**Your task:** Every line below between the line holding "(now' / 1000 + windowMs s / 1000)" and the line holding "(** The constructor", inclusive, should be repeated exactly, and all other lines omitted.

**Records from a data source:**

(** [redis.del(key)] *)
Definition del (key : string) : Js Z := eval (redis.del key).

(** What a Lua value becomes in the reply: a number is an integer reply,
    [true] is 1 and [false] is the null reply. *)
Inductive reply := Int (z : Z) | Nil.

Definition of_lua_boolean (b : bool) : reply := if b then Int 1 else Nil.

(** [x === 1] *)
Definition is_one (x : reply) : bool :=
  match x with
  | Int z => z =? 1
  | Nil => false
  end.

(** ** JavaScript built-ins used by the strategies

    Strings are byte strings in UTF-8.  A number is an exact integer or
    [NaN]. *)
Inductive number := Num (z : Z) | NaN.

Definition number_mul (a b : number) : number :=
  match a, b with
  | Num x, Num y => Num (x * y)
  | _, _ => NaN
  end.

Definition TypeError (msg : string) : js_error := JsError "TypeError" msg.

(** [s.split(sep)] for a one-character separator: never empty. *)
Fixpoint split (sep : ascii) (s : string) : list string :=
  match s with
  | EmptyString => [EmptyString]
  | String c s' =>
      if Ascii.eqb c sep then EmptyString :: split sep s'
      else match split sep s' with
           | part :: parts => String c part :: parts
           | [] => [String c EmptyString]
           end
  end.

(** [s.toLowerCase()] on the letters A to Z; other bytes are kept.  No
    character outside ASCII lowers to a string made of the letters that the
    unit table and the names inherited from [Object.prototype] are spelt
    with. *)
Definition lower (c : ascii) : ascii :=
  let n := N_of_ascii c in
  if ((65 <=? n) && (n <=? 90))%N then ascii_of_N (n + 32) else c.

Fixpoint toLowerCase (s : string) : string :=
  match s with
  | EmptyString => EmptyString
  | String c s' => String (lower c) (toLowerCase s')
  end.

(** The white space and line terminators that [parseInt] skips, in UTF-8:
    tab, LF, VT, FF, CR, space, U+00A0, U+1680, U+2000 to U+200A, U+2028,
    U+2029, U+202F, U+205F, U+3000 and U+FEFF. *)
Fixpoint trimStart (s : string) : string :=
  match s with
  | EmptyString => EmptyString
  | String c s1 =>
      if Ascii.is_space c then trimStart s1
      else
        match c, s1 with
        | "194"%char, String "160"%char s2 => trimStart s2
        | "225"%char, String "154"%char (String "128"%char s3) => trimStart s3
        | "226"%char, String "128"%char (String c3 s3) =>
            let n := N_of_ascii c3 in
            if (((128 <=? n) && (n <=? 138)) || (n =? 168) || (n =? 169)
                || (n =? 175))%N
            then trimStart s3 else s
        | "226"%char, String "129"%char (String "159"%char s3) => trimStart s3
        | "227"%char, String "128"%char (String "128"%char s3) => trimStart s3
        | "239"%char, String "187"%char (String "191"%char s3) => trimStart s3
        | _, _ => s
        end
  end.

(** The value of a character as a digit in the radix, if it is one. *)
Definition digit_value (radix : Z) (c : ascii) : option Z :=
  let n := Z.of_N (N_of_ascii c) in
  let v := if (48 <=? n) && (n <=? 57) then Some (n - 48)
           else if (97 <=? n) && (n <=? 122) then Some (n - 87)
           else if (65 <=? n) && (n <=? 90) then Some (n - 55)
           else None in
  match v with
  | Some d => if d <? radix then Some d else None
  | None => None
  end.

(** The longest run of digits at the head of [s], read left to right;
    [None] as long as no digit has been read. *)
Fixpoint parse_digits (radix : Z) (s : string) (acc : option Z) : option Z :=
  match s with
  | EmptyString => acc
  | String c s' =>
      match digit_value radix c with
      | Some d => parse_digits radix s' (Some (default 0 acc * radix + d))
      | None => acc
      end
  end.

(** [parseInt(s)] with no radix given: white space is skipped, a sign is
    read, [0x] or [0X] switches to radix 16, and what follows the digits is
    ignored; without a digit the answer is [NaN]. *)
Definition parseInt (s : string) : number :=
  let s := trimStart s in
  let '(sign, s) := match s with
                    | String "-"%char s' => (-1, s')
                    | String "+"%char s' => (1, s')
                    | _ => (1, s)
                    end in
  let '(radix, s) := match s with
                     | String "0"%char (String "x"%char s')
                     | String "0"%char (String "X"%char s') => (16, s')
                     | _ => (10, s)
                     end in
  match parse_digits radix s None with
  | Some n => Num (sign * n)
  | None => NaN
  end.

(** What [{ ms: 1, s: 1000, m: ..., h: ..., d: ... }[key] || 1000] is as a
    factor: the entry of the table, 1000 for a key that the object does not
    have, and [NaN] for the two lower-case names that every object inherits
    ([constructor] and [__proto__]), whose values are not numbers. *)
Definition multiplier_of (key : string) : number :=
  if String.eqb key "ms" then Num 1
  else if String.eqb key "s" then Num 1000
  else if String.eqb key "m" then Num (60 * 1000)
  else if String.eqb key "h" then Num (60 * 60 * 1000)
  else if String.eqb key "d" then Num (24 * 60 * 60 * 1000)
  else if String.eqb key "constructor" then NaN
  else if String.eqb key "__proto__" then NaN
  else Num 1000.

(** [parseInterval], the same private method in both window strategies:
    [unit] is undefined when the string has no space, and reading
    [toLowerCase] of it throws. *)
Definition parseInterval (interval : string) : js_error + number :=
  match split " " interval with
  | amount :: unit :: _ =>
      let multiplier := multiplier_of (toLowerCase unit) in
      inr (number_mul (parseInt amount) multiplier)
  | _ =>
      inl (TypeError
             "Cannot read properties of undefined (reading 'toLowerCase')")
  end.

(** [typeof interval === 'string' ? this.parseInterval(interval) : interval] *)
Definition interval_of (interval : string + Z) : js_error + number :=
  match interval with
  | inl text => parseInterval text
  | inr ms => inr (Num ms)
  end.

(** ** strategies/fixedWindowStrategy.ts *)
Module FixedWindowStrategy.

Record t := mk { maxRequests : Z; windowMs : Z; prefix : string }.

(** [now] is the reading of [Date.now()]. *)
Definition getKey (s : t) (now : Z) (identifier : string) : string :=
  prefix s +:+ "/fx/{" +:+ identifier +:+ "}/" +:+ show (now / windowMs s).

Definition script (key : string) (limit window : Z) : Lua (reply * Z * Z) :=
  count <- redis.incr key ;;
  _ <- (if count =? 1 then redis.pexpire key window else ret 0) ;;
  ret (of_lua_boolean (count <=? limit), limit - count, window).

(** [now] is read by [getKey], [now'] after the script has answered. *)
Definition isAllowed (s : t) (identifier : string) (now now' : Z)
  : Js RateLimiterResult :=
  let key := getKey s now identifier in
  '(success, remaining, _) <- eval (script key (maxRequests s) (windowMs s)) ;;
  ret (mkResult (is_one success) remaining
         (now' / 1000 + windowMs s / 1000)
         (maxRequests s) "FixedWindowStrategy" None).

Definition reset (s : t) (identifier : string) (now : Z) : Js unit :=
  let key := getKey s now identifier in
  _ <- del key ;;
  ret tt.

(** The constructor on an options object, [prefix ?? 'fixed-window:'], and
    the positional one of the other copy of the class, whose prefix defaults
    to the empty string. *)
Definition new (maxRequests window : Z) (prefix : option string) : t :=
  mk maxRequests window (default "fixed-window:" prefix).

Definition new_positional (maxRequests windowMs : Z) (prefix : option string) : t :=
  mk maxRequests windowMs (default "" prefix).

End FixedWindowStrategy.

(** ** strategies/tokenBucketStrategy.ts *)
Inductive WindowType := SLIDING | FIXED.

**Response:**
         (now' / 1000 + windowMs s / 1000)
         (maxRequests s) "FixedWindowStrategy" None).

Definition reset (s : t) (identifier : string) (now : Z) : Js unit :=
  let key := getKey s now identifier in
  _ <- del key ;;
  ret tt.

(** The constructor on an options object, [prefix ?? 'fixed-window:'], and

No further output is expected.